▸ Record set
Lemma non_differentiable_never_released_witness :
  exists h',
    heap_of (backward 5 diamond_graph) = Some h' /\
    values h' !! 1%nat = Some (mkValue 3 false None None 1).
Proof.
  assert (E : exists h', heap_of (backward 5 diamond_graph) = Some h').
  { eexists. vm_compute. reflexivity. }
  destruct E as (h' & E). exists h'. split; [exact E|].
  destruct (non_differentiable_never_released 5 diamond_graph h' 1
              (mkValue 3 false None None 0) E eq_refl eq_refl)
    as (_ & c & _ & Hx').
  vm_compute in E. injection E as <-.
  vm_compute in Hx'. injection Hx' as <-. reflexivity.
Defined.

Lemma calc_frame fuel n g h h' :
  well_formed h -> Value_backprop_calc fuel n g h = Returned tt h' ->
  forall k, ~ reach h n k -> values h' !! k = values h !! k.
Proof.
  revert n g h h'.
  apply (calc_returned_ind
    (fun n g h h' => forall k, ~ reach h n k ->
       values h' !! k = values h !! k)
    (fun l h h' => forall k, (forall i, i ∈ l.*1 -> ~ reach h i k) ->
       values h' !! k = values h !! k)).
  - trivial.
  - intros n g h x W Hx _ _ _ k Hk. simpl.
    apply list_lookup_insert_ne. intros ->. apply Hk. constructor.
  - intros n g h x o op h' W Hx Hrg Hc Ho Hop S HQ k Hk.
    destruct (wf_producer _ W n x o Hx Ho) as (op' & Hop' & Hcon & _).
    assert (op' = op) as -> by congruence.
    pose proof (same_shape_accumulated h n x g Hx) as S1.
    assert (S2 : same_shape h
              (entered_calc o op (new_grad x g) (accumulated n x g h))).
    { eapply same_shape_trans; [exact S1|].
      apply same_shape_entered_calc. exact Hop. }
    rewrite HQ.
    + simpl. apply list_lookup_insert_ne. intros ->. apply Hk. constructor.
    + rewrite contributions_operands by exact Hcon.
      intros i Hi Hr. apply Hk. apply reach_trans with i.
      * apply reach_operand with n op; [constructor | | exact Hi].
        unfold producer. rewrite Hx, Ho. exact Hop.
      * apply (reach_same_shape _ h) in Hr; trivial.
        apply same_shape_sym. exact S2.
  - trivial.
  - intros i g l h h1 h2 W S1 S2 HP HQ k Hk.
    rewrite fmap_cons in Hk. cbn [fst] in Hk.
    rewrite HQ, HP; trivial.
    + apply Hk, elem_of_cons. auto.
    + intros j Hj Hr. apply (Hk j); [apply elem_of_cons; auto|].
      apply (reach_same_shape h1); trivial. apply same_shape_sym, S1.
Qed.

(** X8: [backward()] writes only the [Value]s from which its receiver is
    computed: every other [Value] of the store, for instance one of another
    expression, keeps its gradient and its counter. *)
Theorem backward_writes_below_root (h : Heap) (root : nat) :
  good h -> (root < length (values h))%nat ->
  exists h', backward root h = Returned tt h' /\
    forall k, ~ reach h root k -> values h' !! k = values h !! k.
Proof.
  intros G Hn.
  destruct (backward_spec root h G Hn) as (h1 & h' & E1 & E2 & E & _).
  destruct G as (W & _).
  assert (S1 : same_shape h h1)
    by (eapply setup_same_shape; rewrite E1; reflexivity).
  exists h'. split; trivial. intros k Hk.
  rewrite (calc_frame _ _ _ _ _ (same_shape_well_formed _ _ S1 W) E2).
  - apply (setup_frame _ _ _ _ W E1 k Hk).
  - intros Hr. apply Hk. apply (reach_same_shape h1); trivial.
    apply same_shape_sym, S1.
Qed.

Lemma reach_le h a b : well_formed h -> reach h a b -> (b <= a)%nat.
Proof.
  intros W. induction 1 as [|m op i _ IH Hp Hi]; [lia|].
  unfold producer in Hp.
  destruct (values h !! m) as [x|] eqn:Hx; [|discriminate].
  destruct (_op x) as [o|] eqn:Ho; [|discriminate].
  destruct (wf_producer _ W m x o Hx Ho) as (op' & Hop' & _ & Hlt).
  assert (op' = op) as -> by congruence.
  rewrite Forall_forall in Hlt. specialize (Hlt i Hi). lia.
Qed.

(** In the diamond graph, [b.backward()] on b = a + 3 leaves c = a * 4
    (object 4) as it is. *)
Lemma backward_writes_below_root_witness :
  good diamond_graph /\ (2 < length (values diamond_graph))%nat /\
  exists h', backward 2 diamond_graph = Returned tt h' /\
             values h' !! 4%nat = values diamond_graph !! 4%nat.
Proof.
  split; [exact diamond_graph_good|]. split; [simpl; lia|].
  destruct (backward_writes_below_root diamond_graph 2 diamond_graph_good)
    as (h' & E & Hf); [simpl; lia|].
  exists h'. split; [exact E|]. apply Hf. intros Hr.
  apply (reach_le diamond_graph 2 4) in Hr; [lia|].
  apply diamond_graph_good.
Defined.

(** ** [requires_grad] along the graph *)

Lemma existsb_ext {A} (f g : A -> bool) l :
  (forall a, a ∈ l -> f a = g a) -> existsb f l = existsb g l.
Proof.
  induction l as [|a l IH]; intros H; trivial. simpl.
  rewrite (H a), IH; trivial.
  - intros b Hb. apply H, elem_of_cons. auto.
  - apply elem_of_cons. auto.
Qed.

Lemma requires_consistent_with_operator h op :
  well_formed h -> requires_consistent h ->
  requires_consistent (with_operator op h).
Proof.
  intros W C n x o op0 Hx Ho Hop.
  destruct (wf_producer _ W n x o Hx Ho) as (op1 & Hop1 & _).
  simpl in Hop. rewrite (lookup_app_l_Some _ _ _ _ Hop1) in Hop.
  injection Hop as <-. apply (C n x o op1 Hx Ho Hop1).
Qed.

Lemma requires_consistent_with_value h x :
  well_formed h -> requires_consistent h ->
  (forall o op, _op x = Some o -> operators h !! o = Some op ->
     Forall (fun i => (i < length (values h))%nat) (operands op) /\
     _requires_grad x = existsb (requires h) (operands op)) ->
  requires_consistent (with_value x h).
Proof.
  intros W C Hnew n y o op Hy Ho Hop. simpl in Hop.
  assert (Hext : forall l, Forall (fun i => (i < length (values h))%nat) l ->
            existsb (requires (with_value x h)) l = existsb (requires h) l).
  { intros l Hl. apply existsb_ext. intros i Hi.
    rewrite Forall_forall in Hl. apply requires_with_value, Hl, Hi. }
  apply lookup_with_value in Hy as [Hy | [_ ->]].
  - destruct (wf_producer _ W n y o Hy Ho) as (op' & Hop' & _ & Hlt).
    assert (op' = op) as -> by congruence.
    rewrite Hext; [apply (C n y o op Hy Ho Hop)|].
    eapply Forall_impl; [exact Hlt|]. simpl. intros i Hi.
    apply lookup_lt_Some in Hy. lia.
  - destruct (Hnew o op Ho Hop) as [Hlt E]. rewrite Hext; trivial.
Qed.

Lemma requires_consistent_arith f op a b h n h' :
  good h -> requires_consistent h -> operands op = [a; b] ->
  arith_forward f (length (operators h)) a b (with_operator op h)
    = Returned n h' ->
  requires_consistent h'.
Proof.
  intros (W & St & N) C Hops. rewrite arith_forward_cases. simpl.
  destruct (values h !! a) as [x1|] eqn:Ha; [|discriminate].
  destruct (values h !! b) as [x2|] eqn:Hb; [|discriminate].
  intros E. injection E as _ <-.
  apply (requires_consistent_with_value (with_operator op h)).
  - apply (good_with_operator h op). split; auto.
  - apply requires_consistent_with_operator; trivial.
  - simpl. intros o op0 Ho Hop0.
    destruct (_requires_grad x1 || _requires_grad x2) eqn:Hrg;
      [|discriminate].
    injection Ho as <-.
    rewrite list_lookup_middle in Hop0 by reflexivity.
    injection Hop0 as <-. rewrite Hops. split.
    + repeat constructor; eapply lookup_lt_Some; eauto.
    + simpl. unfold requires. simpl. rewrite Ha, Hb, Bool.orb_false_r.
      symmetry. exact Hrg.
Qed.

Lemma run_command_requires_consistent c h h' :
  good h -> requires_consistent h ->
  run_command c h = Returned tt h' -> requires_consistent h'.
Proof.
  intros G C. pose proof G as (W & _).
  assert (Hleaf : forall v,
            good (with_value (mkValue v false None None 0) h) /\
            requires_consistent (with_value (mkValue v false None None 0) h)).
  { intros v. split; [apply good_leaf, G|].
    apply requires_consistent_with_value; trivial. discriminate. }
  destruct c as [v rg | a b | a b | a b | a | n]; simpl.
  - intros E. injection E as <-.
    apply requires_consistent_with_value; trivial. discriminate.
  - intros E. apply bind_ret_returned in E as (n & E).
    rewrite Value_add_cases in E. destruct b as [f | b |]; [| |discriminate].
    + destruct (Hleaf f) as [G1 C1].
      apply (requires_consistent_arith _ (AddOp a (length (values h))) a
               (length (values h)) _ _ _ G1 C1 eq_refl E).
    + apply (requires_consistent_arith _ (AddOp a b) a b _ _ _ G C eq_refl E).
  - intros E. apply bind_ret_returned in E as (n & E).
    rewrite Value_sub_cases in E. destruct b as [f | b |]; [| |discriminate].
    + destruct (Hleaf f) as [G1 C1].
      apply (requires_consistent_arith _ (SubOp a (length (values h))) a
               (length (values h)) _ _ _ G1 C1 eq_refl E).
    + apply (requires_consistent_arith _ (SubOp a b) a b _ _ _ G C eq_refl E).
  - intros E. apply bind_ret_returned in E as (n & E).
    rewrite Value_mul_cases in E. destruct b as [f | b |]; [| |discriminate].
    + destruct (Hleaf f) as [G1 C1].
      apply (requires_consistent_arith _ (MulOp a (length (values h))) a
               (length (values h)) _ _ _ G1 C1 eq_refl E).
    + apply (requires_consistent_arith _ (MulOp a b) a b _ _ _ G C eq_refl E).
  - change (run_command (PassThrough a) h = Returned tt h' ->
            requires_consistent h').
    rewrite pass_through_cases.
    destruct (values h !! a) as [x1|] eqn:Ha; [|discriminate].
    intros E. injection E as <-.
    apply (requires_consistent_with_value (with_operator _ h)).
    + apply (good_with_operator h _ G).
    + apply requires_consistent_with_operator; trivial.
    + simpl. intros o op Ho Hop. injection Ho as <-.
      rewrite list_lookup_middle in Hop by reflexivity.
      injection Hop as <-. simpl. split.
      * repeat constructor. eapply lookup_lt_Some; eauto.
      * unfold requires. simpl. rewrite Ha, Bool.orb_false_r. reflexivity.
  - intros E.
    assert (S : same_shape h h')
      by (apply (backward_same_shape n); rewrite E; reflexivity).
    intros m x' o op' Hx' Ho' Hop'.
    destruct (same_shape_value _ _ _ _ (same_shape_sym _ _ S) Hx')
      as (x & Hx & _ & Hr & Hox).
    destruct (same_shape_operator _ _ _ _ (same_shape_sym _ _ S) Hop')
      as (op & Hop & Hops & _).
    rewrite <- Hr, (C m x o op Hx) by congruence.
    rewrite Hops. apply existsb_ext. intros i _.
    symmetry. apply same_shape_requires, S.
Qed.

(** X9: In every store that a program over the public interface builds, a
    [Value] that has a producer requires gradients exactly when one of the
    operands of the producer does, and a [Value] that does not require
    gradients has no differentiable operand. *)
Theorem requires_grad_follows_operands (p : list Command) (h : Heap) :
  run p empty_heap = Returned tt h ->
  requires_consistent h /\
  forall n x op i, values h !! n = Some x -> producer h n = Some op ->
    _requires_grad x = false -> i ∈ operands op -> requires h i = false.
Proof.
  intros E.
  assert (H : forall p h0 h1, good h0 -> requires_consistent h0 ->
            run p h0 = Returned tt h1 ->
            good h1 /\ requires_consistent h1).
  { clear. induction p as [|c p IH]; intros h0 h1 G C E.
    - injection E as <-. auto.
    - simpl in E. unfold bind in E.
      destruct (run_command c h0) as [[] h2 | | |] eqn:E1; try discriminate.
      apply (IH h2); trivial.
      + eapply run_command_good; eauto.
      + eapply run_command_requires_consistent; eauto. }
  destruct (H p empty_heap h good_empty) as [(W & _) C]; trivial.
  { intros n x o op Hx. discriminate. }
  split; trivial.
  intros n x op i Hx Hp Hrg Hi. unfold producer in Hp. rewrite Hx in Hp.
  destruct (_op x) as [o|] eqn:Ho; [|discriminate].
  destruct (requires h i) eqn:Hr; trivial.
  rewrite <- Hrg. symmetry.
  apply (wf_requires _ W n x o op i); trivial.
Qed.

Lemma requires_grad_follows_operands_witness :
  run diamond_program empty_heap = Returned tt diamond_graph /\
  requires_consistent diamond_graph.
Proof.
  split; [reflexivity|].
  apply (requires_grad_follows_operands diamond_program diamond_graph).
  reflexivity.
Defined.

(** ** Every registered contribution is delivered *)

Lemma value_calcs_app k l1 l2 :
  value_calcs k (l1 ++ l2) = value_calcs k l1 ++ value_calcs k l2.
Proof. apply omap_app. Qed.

▸ What to do
Starting at the line that has "heap_of (backward 5 diamond_graph) = Some h' /\" and ending at the line that has "vm_compute in E. injection E as <-.", please write out the lines above exactly, leaving out all others.

▸ Task output
    heap_of (backward 5 diamond_graph) = Some h' /\
    values h' !! 1%nat = Some (mkValue 3 false None None 1).
Proof.
  assert (E : exists h', heap_of (backward 5 diamond_graph) = Some h').
  { eexists. vm_compute. reflexivity. }
  destruct E as (h' & E). exists h'. split; [exact E|].
  destruct (non_differentiable_never_released 5 diamond_graph h' 1
              (mkValue 3 false None None 0) E eq_refl eq_refl)
    as (_ & c & _ & Hx').
  vm_compute in E. injection E as <-.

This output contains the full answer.